- Zipf's Principle of Least Effort: George Kingsley Zipf studied word frequencies and found that analyzing texts in many different languages throughout history produced strikingly similar results, which when graphed were always close to a straight line. Zipf's 1949 book Human Behavior and the Principle of Least Effort states the mathematics of Zipf's Law, but also "crosses a line, blending statistics with paranoia as Zipf - not sounding at all like a statistician - pleads to the reader that his Principle lays bare nothing less than the secret structure of all social relations - not just linguistic, but economic, political. etc. He waxes utopian about the explanatory power of the Principle." Basically, what this means is that most people, most of the time, will not take the time to overcome small challenges. "To be habitual, an action must be relatively effortless or carry a particularly large psychic reward."
Or, as Robert Heinlein wrote in Time Enough for Love: "The Principle of Least Effort: 'Progress doesn't come from early risers--progress is made by lazy men looking for easier ways to do things.'"
- At one point Pynchon refers to "The American vice of modular repetition", which I though was just a fantastic way of putting American ingenuity during the war. Our equipment during the war wasn't always the best, but we invariably made one hell of a lot of them (taking advantage of "modular repetition"), and they were robust, simple to repair and maintain.
- A quote (page 350): "Simple talion may be fine for wartime, but politics between wars demands symmetry and a more elegant idea of justice, even to the point of masquerading, a bit decadently, as mercy." Nowadays, talion doesn't cut it during wartime, but its an interesting quote nonetheless.

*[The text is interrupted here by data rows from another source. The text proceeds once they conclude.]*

(** * gnuflag: a typed command-line option parser

    A shallow embedding of [gnuflag.h] / [gnuflag.cpp] (namespace
    [GnuFlag]) and of the part of glibc's [getopt_long] and of
    [std::stoi] that [parseCLI] and [IntType] call.

    Conventions of the embedding:
    - a [const char *] is an [option string] ([None] is [nullptr]); a C
      string holds no NUL character, so [strlen] is [String.length];
    - a [char] is an [ascii]; where C converts it to [int] the platform's
      signed conversion is written out ([int_of_char]);
    - an [int] is a [Z]; the flags are tested with [Z.land];
    - the caller's variables, which the setters reach through the pointers
      they close over, live in a store [gmap loc Var]; [std::cerr] is the
      list of the lines written so far;
    - [argc] is the length of [argv]. *)

From Stdlib Require Import ZArith Ascii String List Bool Lia DecimalString.
From Stdlib Require Import DecimalPos.
From stdpp Require Import base option list gmap strings.

Local Open Scope string_scope.
Local Open Scope Z_scope.

(** ** The caller's memory and the error stream *)

Definition loc := nat.

(** What a target variable holds: [std::string], [int], [bool], or a
    container of strings. *)
Inductive Var :=
| VString (s : string)
| VInt (n : Z)
| VBool (b : bool)
| VStrings (l : list string).

Record World := mkWorld {
  vars : gmap loc Var;
  cerr : list string
}.

Definition store (l : loc) (x : Var) (w : World) : World :=
  mkWorld (<[l := x]> (vars w)) (cerr w).

Definition emit (line : string) (w : World) : World :=
  mkWorld (vars w) (cerr w ++ [line]).

(** [operator<<] on a [const char *] that is not null.  For [nullptr]
    the stream sets [badbit]: the rest of the line and whatever is written
    to the stream later are lost.  [std::cerr] is modelled without that
    state, as the lines written while it is good; for a null name the
    model goes on with an empty text where the real stream stops.  So
    what the model says about the text of a diagnostic is the real
    output for options that have a long name only, and the properties
    of [Value::set] state that text for such options. *)
Definition show (s : option string) : string := default "" s.

(** ** CommandOption::ArgFlags *)

Definition NoArgument : Z := 0.
Definition RequiredArgument : Z := 1.
Definition OptionalArgument : Z := 2.
Definition ArgumentTypeMask : Z := 15.
Definition Repeatable : Z := 16.

(** [flags & f], read as a condition. *)
Definition has_flag (flags f : Z) : bool := negb (Z.land flags f =? 0).

(** ** Value and CommandOption

    A setter receives a [CommandOption *].  None of the setters of the
    library reaches the [Value] through that pointer, so the pointee is
    passed as its plain fields, [OptionRef]. *)

Record OptionRef := mkRef {
  ref_name : option string;
  ref_shortName : ascii;
  ref_flags : Z;
  ref_help : string
}.

Definition DefValueFun := unit -> option string.
Definition SetterFun := OptionRef -> option string -> World -> World * bool.

Record Value := mkValue {
  _wasSet : bool;
  _defaultVal : DefValueFun;
  _setter : SetterFun;
  _argHint : string
}.

(** The constructor: [_wasSet] starts [false]. *)
Definition Value_new (defValue : DefValueFun) (setter : SetterFun)
    (argHint : string) : Value :=
  mkValue false defValue setter argHint.

Record CommandOption := mkOption {
  name : option string;
  shortName : ascii;
  flags : Z;
  value : Value;
  help : string
}.

Record CommandGroup := mkGroup {
  grp_name : string;
  options : list CommandOption
}.

(** [operator bool] of a [boost::optional]. *)
Definition present {A} (o : option A) : bool :=
  match o with Some _ => true | None => false end.

Definition ref_of (o : CommandOption) : OptionRef :=
  mkRef (name o) (shortName o) (flags o) (help o).

Definition mark_set (v : Value) : Value :=
  mkValue true (_defaultVal v) (_setter v) (_argHint v).

(** [Value::set]: the new state of the [Value], the world and the result. *)
Definition set (v : Value) (opt : OptionRef) (input : option string)
    (w : World) : Value * World * bool :=
  if _wasSet v && negb (has_flag (ref_flags opt) Repeatable) then
    (v, emit ("Option " ++ show (ref_name opt) ++ " can only be used once") w,
     false)
  else
    let v' := mark_set v in
    if negb (present input)
       && has_flag (ref_flags opt) OptionalArgument then
      match _defaultVal v' tt with
      | None => (v', w, false)
      | Some optVal =>
          let '(w', r) := _setter v' opt (Some optVal) w in (v', w', r)
      end
    else if present input
            || (negb (present input)
                && (Z.land (ref_flags opt) ArgumentTypeMask =? NoArgument))
    then
      let '(w', r) := _setter v' opt input w in (v', w', r)
    else (v', w, false).
Lemma terminated_inv c l :
  terminated (String c l) = true →
  (l = "" ∧ c = LF) ∨
  (Ascii.eqb c LF = false ∧ Ascii.eqb c CR = false ∧ terminated l = true).
Proof.
  destruct l as [|d l].
  - simpl. intros ->%Ascii.eqb_eq. by left.
  - intros H. right. change (terminated (String c (String d l)))
      with (negb (Ascii.eqb c LF) && negb (Ascii.eqb c CR)
            && terminated (String d l)) in H.
    destruct (Ascii.eqb c LF), (Ascii.eqb c CR); simpl in H; try done.
Qed.

Lemma translate_terminated l s :
  terminated l = true →
  translate_newlines (l +:+ s) = l +:+ translate_newlines s.
Proof.
  induction l as [|c l IH]; [done|].
  intros [[-> ->]|(Hl & Hc & Ht)]%terminated_inv.
  - done.
  - change (String c l +:+ s) with (String c (l +:+ s)).
    by rewrite translate_cons, IH.
Qed.

Lemma split_lines_terminated l t :
  terminated l = true → split_lines (l +:+ t) = l :: split_lines t.
Proof.
  induction l as [|c l IH]; [done|].
  intros [[-> ->]|(Hl & Hc & Ht)]%terminated_inv.
  - done.
  - change (String c l +:+ t) with (String c (l +:+ t)).
    simpl. by rewrite Hl, IH.
Qed.

Lemma readlines_terminated l s :
  terminated l = true → readlines (l +:+ s) = l :: readlines s.
Proof.
  intros Hl. unfold readlines.
  by rewrite translate_terminated, split_lines_terminated.
Qed.

Lemma readlines_writelines_app ls s :
  Forall (λ l, terminated l = true) ls →
  readlines (writelines ls +:+ s) = ls ++ readlines s.
Proof.
  induction 1 as [|l ls Hl _ IH]; [done|].
  simpl. by rewrite string_app_assoc, readlines_terminated, IH.
Qed.

Lemma single_line_terminated l : single_line l = true → terminated (l +:+ nl) = true.
Proof.
  induction l as [|c l IH]; [done|]. simpl.
  intros [[Hl Hc]%andb_true_iff Hs]%andb_true_iff.
  apply negb_true_iff in Hl, Hc.
  change (terminated (String c (l +:+ nl)) = true).
  apply terminated_cons; auto.
Qed.

Lemma nocr_app_l t u : nocr (t +:+ u) = true → nocr t = true.
Proof.
  induction t as [|c t IH]; [done|]. simpl.
  intros [Hc Ht]%andb_true_iff. rewrite Hc. by apply IH.
Qed.

Lemma translate_cr_lf s :
  translate_newlines (String CR (String LF s)) = String LF (translate_newlines s).
Proof. reflexivity. Qed.

Lemma translate_cr_other d s :
  Ascii.eqb d LF = false →
  translate_newlines (String CR (String d s))
  = String LF (translate_newlines (String d s)).
Proof.
  intros Hd.
  change (translate_newlines (String CR (String d s)))
    with (String LF (if Ascii.eqb d LF then translate_newlines s
                     else translate_newlines (String d s))).
  by rewrite Hd.
Qed.

Lemma nocr_cons c s : nocr (String c s) = negb (Ascii.eqb c CR) && nocr s.
Proof. reflexivity. Qed.

Lemma nocr_translate s : nocr (translate_newlines s) = true.
Proof.
  induction s as [|c|c d s IHs IHd] using string_ind2; [done|..].
  - destruct (Ascii.eqb_spec c CR) as [->|Hc%Ascii.eqb_neq]; [done|].
    rewrite translate_cons, nocr_cons by done. by rewrite Hc.
  - destruct (Ascii.eqb_spec c CR) as [->|Hc%Ascii.eqb_neq].
    + destruct (Ascii.eqb_spec d LF) as [->|Hd%Ascii.eqb_neq].
      * by rewrite translate_cr_lf.
      * rewrite translate_cr_other, nocr_cons by done. by rewrite IHd.
    + rewrite translate_cons, nocr_cons by done. by rewrite Hc, IHd.
Qed.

- Yet another quote (page 434): "If there is something comforting - religious, if you want - about paranoia, there is still also anti-paranoia, where nothing is connected to anything, a condition not many of us can bear for long." Paranoia is one of the main themes running throughout the novel, and probably warrants a discussion of its own...
- And another (page 587): "Non-Masons stay pretty much in the dark about What Goes On, though now and then something jumps out, exposes itself, jumps giggling back again, leaving you with few details but a lot of Awful Suspicions. Some of the American Founding Fathers were Masons, for instance. There is a theory going around that the U.S.A. was and still is a gigantic Masonic plot under the ultimate control of the group known as the Illuminati. It is difficult to look for long at the strange single eye crowning the pyramid which is found on every dollar bill and not begin to believe the story, a little." Imagine the fun the "Bush Lied!" folks could have if Bush was a Mason. Alas, he is not... yet the conspiracy theories march on. There is a "Masonic Home" about a mile down the road from me. Very strange buildings; they look almost majestic, yet forbidding. I wonder sometimes if I should worry about that.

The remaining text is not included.